Plan means the Northrop Grumman 2001 Long-Term Incentive Stock Plan, as it may be amended
form time to time.
The Protected Period corresponding to a Change in Control of the Company shall be a period
of time determined in accordance with the following:
(i) | If the Change in Control is triggered by a tender offer for shares of the Companys stock or by the offerors acquisition of shares pursuant to such a tender offer, the Protected Period shall commence on the date of the initial tender offer and shall continue through and including the date of the Change in Control; provided that in no case will the Protected Period commence earlier than the date that is six (6) months prior to the Change in Control. |
(ii) | If the Change in Control is triggered by a merger, consolidation, or reorganization of the Company with or involving any other corporation, the Protected Period shall commence on the date that serious and substantial discussions first take place to effect the merger, consolidation, or reorganization and shall continue through and including the date of the Change in Control; provided that in no case will the Protected Period commence earlier than the date that is six (6) months prior to the Change in Control. |
(iii) | In the case of any Change in Control not described in clause (i) or (ii) above, the Protected Period shall commence on the date that is six (6) months prior to the Change in Control and shall continue through and include the date of the Change in Control. |
Retirement or Retire means that the Grantee terminates employment after attaining age 55
with at least 10 years of service (other than in connection with a termination by the Company or a
subsidiary for cause).
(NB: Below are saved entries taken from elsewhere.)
Definition demo_uuid (i : nat) : string := "event-" +:+ Strconv.FormatInt (Z.of_nat i).
Definition demo_table : TelDB :=
  (pg_RecordSpans None demo_uuid "s" 0 [demo_span "acme" "a" "" (2 * Time.Second)] (MkTelDB [] [0])).2.

(** Another tenant sends an earlier span under the same trace and span, in
    the name of acme. *)
Definition intruded_table : TelDB :=
  (pg_RecordSpans None demo_uuid "s" 0 [demo_span "globex" "a" "" Time.Second] demo_table).2.

Lemma telemetry_isolated_witness :
  scope (listing_request "acme") = Some "acme"
  /\ length (td_rows intruded_table) = 2%nat
  /\ (sn_SpanID <$> match pg_ListSpans (H := MergeSqlOrder) None "t" "acme" 1 0 intruded_table with Ok l => l | Err _ => [] end) = ["a"]
  /\ (pg_ListSpans (H := MergeSqlOrder) None "t" "acme" 1 0 intruded_table
      = pg_ListSpans (H := MergeSqlOrder) None "t" "acme" 1 0 demo_table
      /\ forall spans, pg_ListSpans (H := MergeSqlOrder) None "t" "acme" 1 0 intruded_table = Ok spans ->
                       Forall (fun s => sn_NamespaceID s = "acme" /\ sn_TraceID s = "t") spans).
Proof.
  split_and!; [vm_compute; reflexivity..|].
  eapply (telemetry_isolated (Srt := MergeSqlOrder) (listing_request "acme") "acme" demo_table intruded_table).
  - vm_compute. reflexivity.
  - apply rtc_once. exists "globex". split; [by apply (bool_decide_unpack _); vm_compute|].
    eapply (writes_endpoint "globex" (ingest_request "globex" "a") (IngestTelemetrySpan true (ingest_request "globex" "a")) []).
    + vm_compute. reflexivity.
    + by left.
    + split; [reflexivity|]. vm_compute. reflexivity.
  - split; [reflexivity|]. vm_compute. reflexivity.
Defined.

(** ** The Valkey store *)

Definition demo_valkey : ValkeyStore := MkVStore [MkSpec "v0" "localhost:6379" "" ""] false "" "" 0 0 200 false false false 100 "".
Definition valkey_after (spans : list Span) (ds : gmap string TelShard) : gmap string TelShard :=
  (valkey_RecordSpans demo_valkey (fun _ _ => Done) (fun _ => demo_uuid) spans ["v0"] ds).2.
Definition acme_sees (limit : Z) (ds : gmap string TelShard) : result goerror (list string) :=
  match valkey_ListSpans demo_valkey (fun _ => None) "t" "acme" limit 0 ds with
  | Ok spans => Ok (sn_SpanID <$> spans)
  | Err e => Err e
  end.

(** The key of a span has no namespace: a span of another namespace with the
    same trace and span identifiers replaces it. *)
Lemma valkey_span_replaced :
  let ds := valkey_after [demo_span "acme" "a" "" Time.Second] ∅ in
  acme_sees 10 ds = Ok ["a"] /\ acme_sees 10 (valkey_after [demo_span "globex" "a" "" Time.Second] ds) = Ok [].
Proof. vm_compute. by split. Qed.

(** The page is cut before the namespace is looked at: an earlier span of
    another namespace takes the place of one's own. *)
Lemma valkey_page_crowded :
  let ds := valkey_after [demo_span "acme" "a" "" (2 * Time.Second)] ∅ in
  acme_sees 1 ds = Ok ["a"] /\ acme_sees 1 (valkey_after [demo_span "globex" "b" "" Time.Second] ds) = Ok [].
Proof. vm_compute. by split. Qed.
In the case of a Grantee who is an officer of the Company subject
to the Companys mandatory retirement at age 65 policy, Retirement or Retire shall also include
as to that Grantee (without limiting the Grantees ability to Retire pursuant to the preceding
sentence) a termination of the Grantees employment pursuant to such mandatory retirement policy
(regardless of the Grantees years of service and other than in connection with a termination by
the Company or a subsidiary for cause).
Successor means the person acquiring a Grantees rights to a grant under the Plan by will or
by the laws of descent or distribution.